South Texas is a virtual gold mine of history. I’ve always favored the Gonzales Flag, a rough canon on an old bed sheet, and the taunt, “Come and take it!” The Mexican Army, at the time, the evil overlords in this neck of the woods, so to speak, they wanted the small canon back from the township of Gonzales, and the rest is history. First salvo in the Texas fight for independence, which resulted in the 6-week war, we won, and you ungrateful California folks forget that we damn near owned you.
To this day, there is one historical map of the Country of Texas, shows Texas as everything east of the Rio Grande (all of Eastern New Mexico, including Roswell, which explains even more, but never mind that), extending to the, I believe, what is now the Canadian border.
It was the purported headwaters of the Rio Grande, although, not unlike many of my Texas compatriots, a little fast and loose with the facts.
The part of the history I was trying to recall, should’ve been a warning, there are actually two parts to this tale, first, I lived in North Austin for a spell. Aforementioned “pho” exposure, I was near – in – a neighborhood that was largely Asian in heritage. I was between trailer parks at the time, and that apartment, a source of other amusing tales as well, that place looked out on a church playground, like, a big field as my “backyard,” only it wasn’t mine, and I tend to shy away from Born Again Baptists.

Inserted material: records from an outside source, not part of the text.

Lemma filter_persist_narrows_witness :
  let s0 := sample_state [described 0 (Some "A"%string) "alpha";
                          described 1 (Some "B"%string) "beta";
                          described 2 (Some "A"%string) "gamma"] 0 None in
  let F1 := mk_filter FILTER_PROJECT (Some "A"%string) in
  let F2 := mk_filter FILTER_DESCRIPTION (Some "a"%string) in
  exists s1 s2,
    filter_tasks (posix := sample_regex) F1 s0 = Some s1 /\
    filter_tasks (posix := sample_regex) F2 s1 = Some s2 /\
    is_filtered <$> head s1 = [true; false; true] /\
    is_filtered <$> head s2 = [true; false; true].
Proof.
  intros s0 F1 F2.
  destruct (filter_persist_narrows (posix := sample_regex)
              F1 F2 s0) as (s1 & s2 & E1 & E2 & _).
  - right. eexists. reflexivity.
  - right. eexists. reflexivity.
  - simpl. lia.
  - discriminate.
  - exists s1, s2. split; [exact E1|]. split; [exact E2|].
    vm_compute in E1. injection E1 as <-.
    vm_compute in E2. injection E2 as <-. split; reflexivity.
Defined.



(** ** The comparator is transitive, and the sort sorts *)

Lemma code_range (c : ascii) : 0 <= code c.
Proof. unfold code. lia. Qed.

Lemma strcmp_le_trans (a b c : string) :
  strcmp a b <= 0 -> strcmp b c <= 0 ->
  strcmp a c <= 0 /\ (strcmp a c = 0 -> strcmp a b = 0 /\ strcmp b c = 0).
Proof.
  revert b c. induction a as [|k a IH]; intros [|d b] [|e c]; simpl;
    try pose proof (code_range k) as Rk; try pose proof (code_range d) as Rd;
    try pose proof (code_range e) as Re;
    repeat match goal with
           | |- context [?x =? ?y] =>
               destruct (Z.eqb_spec x y)
           end; try lia.
  intros L1 L2. destruct (IH b c L1 L2). lia.
Qed.

Lemma compare_n_trans (a b c : task) :
  compare_n a b = 1 -> compare_n b c = 1 -> compare_n a c = 1.
Proof.
  unfold compare_n.
  destruct (Z.ltb_spec (index a) (index b)); [|discriminate].
  destruct (Z.ltb_spec (index b) (index c)); [|discriminate].
  destruct (Z.ltb_spec (index a) (index c)); [done|lia].
Qed.

Lemma compare_p_trans (a b c : task) :
  compare_p a b = 1 -> compare_p b c = 1 -> compare_p a c = 1.
Proof.
  unfold compare_p.
  destruct (project a) as [pa|], (project b) as [pb|], (project c) as [pc|];
    try discriminate; try done.
  cbv zeta. intros H1 H2.
  assert (L1 : strcmp pa pb <= 0).
  { destruct (Z.eqb_spec (strcmp pa pb) 0); [lia|].
    destruct (Z.ltb_spec (strcmp pa pb) 0); [lia|discriminate]. }
  assert (L2 : strcmp pb pc <= 0).
  { destruct (Z.eqb_spec (strcmp pb pc) 0); [lia|].
    destruct (Z.ltb_spec (strcmp pb pc) 0); [lia|discriminate]. }
  destruct (strcmp_le_trans pa pb pc L1 L2) as [L3 L4].
  destruct (Z.eqb_spec (strcmp pa pc) 0) as [E|E].
  - destruct (L4 E) as [E1 E2]. rewrite E1, E2 in *. simpl in H1, H2.
    by apply compare_n_trans with b.
  - destruct (Z.ltb_spec (strcmp pa pc) 0); [done|lia].
Qed.

Lemma compare_r_trans (a b c : task) :
  compare_r a b = 1 -> compare_r b c = 1 -> compare_r a c = 1.
Proof.
  unfold compare_r. rewrite !priority_switch.
  generalize (compare_p_trans a b c).
  generalize (compare_p a b), (compare_p b c), (compare_p a c).
  generalize (priority a), (priority b), (priority c).
  intros x y z ab bc ac Hp.
  repeat match goal with
         | |- context [Ascii.eqb ?u ?v] =>
             destruct (Ascii.eqb_spec u v); subst; cbn [orb]
         end; try discriminate; try done.
Qed.

Lemma compare_d_trans (a b c : task) :
  compare_d a b = 1 -> compare_d b c = 1 -> compare_d a c = 1.
Proof.
  unfold compare_d.
  destruct (Z.eqb_spec (due a) 0), (Z.eqb_spec (due b) 0),
    (Z.eqb_spec (due c) 0); try discriminate; try done.
  - apply compare_r_trans.
  - destruct (Z.ltb_spec (due a) (due b)); [|discriminate].
    destruct (Z.ltb_spec (due b) (due c)); [|discriminate].
    destruct (Z.ltb_spec (due a) (due c)); [done|lia].
Qed.

Lemma compare_tasks_trans (sort_mode : ascii) (a b c : task) :
  compare_tasks a b sort_mode = 1 -> compare_tasks b c sort_mode = 1 ->
  compare_tasks a c sort_mode = 1.
Proof.
  destruct (compare_tasks_dispatch sort_mode) as [H|[H|[H|H]]]; rewrite !H.
  - apply compare_n_trans.
  - apply compare_p_trans.
  - apply compare_r_trans.
  - apply compare_d_trans.
Qed.

(** The scan leaves at [start] a payload that sorts before none of
    the nodes it went over. *)
Lemma sort_scan_last (fuel : nat) (sort_mode : ascii) (start cur last : nat)
    (l l' : list task) :
  (start < cur)%nat -> (cur <= last)%nat ->
  (forall j ts tj, (start < j < cur)%nat -> l !! start = Some ts ->
     l !! j = Some tj -> compare_tasks ts tj sort_mode <> 1) ->
  sort_scan fuel sort_mode start cur last l = Some l' ->
  seg_pres start last l l' /\
  (forall j ts tj, (start < j <= last)%nat -> l' !! start = Some ts ->
     l' !! j = Some tj -> compare_tasks ts tj sort_mode <> 1).
Proof.
  revert cur l. induction fuel as [|fuel IH]; intros cur l Hsc Hcl Hmax H;
    [discriminate|].
  simpl in H.
  destruct (l !! start) as [ta|] eqn:Ea; [|discriminate].
  destruct (l !! cur) as [tb|] eqn:Eb; [|discriminate]. simpl in H.
  destruct (if compare_tasks ta tb sort_mode =? 1
            then swap_tasks start cur l else Some l) as [l1|] eqn:E;
    [|discriminate].
  simpl in H.
  assert (Hseg1 : seg_pres start last l l1).
  { destruct (_ =? 1); [|injection E as <-; apply seg_pres_refl].
    eapply swap_tasks_seg; [done|lia..]. }
  assert (Hmax1 : forall j ts tj, (start < j < S cur)%nat ->
            l1 !! start = Some ts -> l1 !! j = Some tj ->
            compare_tasks ts tj sort_mode <> 1).
  { intros j ts tj Hj Hs Ht.
    destruct (Z.eqb_spec (compare_tasks ta tb sort_mode) 1) as [Elt|Elt].
    - destruct (swap_tasks_lookup _ _ _ _ _ _ Ea Eb E) as (Hs' & Hc' & Ho').
      rewrite Hs' in Hs. injection Hs as <-.
      destruct (decide (j = cur)) as [->|Hjc].
      + rewrite Hc' in Ht. injection Ht as <-.
        intros Hba. exact (compare_tasks_asym sort_mode ta tb (conj Elt Hba)).
      + rewrite Ho' in Ht by lia. intros Hbj.
        apply (Hmax j ta tj ltac:(lia) eq_refl Ht).
        by apply compare_tasks_trans with tb.
    - injection E as <-.
      rewrite Ea in Hs. injection Hs as <-.
      destruct (decide (j = cur)) as [->|Hjc].
      + rewrite Eb in Ht. by injection Ht as <-.
      + apply (Hmax j); [lia|done..]. }
  case_decide as Hcur.
  - injection H as <-. subst last. split; [done|].
    intros j ts tj Hj. apply Hmax1. lia.
  - destruct (next l1 cur) as [cur'|] eqn:En; [|discriminate]. simpl in H.
    apply next_Some in En as [-> _].
    destruct (IH (S cur) l1 ltac:(lia) ltac:(lia) Hmax1 H) as [Hseg' Hmax'].
    split; [by eapply seg_pres_trans|done].
Qed.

Fall, one year, I looked out over the “backyard,” and I could see beautiful fields of snow. I wrote how we were up to our hips in snow, buried in the snow in Texas.
A more northern friend inquired how much.
“It’s huge, three-quarters of an inch! Most near an inch in places!”
Stops a city like Austin dead in its tracks. I didn’t budge either.
Next part of the tale, this, wait, Feb 13, 1836 (why is this date important?) —
2/13/1836, what is now South Texas, what was then part of the rebel states of Coahulia y Tejas, got snow. Just like this recent finger of Arctic Air, and it dumped around a foot of snow in the region. Important because General Santa Ana was marching north to liberate Texas from the rebel alliance, the outlaws, and most of Santa Ana’s troops were from the more tropical regions of Mexico. Might never have seen snow. While it didn’t stop him, never try to deter a despot, it did slow him down.
I’m sure this is part of most, what is it, third grade history in Texas these days? Probably comes after the bit about the Bible being right.
The part about the freezing rain and snow, sleet, all hail breaking loose, that gets glossed except that there are some weather reports from that era. More than a foot of snow.
Yet there it is, in the history books.